WORK INSTRUCTION: From the records below, copy out exactly the lines from the one containing "- destruct (pipe1_loop" to the one containing "rewrite (run_seq (handle_pipe pid) _ _ _ _ _ (trun_say", both included. Add nothing else.

Stored items:

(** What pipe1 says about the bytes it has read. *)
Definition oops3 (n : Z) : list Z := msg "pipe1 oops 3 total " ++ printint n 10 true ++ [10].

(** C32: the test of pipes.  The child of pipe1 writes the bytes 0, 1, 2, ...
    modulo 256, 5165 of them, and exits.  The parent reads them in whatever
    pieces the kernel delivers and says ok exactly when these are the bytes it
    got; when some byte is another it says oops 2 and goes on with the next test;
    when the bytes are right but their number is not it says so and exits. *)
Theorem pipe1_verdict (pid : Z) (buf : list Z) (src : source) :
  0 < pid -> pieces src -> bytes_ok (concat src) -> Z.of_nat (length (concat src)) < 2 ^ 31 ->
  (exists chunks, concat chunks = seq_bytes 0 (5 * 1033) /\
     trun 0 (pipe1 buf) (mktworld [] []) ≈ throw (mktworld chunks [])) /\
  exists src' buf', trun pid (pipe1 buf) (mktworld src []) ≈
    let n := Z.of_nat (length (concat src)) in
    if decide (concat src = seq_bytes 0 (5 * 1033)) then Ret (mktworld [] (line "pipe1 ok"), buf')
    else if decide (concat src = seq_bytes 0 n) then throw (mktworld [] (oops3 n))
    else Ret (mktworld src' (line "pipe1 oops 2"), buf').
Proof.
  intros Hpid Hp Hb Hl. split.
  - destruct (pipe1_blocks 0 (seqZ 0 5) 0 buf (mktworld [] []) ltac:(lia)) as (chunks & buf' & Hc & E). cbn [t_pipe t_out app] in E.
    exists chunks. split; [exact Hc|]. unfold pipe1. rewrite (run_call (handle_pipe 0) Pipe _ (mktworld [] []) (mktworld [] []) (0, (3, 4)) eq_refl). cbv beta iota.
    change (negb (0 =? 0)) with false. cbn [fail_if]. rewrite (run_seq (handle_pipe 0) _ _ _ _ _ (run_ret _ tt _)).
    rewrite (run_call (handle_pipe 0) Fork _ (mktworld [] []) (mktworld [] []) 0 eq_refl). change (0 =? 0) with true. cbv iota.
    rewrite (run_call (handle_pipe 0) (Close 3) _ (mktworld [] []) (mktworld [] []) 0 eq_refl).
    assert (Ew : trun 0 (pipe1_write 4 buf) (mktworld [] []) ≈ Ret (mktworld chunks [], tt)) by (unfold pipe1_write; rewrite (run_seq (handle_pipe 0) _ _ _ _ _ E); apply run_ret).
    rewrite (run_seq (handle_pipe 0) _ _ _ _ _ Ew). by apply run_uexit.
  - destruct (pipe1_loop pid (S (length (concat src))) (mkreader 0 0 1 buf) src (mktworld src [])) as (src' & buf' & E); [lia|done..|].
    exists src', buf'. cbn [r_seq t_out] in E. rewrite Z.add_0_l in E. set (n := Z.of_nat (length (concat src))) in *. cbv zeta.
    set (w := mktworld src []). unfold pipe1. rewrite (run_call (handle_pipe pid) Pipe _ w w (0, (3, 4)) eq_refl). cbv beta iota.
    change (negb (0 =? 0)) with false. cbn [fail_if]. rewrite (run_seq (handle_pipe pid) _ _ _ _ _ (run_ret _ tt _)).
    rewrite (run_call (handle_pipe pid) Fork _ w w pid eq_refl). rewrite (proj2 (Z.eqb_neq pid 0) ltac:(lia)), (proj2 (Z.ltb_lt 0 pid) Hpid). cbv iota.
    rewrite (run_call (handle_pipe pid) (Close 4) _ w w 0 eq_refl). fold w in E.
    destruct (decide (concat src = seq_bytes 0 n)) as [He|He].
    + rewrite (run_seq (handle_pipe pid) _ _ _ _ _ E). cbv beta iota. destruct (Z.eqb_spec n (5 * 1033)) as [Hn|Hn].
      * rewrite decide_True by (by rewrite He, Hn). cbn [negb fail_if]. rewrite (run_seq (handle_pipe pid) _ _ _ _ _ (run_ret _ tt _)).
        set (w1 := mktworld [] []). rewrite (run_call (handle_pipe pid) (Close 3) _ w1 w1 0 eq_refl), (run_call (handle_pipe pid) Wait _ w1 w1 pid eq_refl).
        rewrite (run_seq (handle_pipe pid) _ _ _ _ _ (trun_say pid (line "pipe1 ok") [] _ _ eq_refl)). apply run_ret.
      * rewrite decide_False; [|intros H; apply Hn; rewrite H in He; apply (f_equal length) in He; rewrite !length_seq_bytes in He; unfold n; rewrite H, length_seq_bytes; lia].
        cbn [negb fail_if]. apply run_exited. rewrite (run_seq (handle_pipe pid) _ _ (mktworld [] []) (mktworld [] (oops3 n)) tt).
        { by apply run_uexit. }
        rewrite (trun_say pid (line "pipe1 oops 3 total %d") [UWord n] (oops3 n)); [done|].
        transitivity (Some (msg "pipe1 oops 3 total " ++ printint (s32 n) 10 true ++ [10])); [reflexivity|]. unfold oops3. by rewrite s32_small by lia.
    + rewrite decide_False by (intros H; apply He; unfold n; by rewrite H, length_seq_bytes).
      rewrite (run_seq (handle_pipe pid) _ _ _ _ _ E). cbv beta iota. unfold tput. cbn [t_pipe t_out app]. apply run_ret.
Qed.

REPLY:
  - destruct (pipe1_loop pid (S (length (concat src))) (mkreader 0 0 1 buf) src (mktworld src [])) as (src' & buf' & E); [lia|done..|].
    exists src', buf'. cbn [r_seq t_out] in E. rewrite Z.add_0_l in E. set (n := Z.of_nat (length (concat src))) in *. cbv zeta.
    set (w := mktworld src []). unfold pipe1. rewrite (run_call (handle_pipe pid) Pipe _ w w (0, (3, 4)) eq_refl). cbv beta iota.
    change (negb (0 =? 0)) with false. cbn [fail_if]. rewrite (run_seq (handle_pipe pid) _ _ _ _ _ (run_ret _ tt _)).
    rewrite (run_call (handle_pipe pid) Fork _ w w pid eq_refl). rewrite (proj2 (Z.eqb_neq pid 0) ltac:(lia)), (proj2 (Z.ltb_lt 0 pid) Hpid). cbv iota.
    rewrite (run_call (handle_pipe pid) (Close 4) _ w w 0 eq_refl). fold w in E.
    destruct (decide (concat src = seq_bytes 0 n)) as [He|He].
    + rewrite (run_seq (handle_pipe pid) _ _ _ _ _ E). cbv beta iota. destruct (Z.eqb_spec n (5 * 1033)) as [Hn|Hn].
      * rewrite decide_True by (by rewrite He, Hn). cbn [negb fail_if]. rewrite (run_seq (handle_pipe pid) _ _ _ _ _ (run_ret _ tt _)).
        set (w1 := mktworld [] []). rewrite (run_call (handle_pipe pid) (Close 3) _ w1 w1 0 eq_refl), (run_call (handle_pipe pid) Wait _ w1 w1 pid eq_refl).
        rewrite (run_seq (handle_pipe pid) _ _ _ _ _ (trun_say pid (line "pipe1 ok") [] _ _ eq_refl)). apply run_ret.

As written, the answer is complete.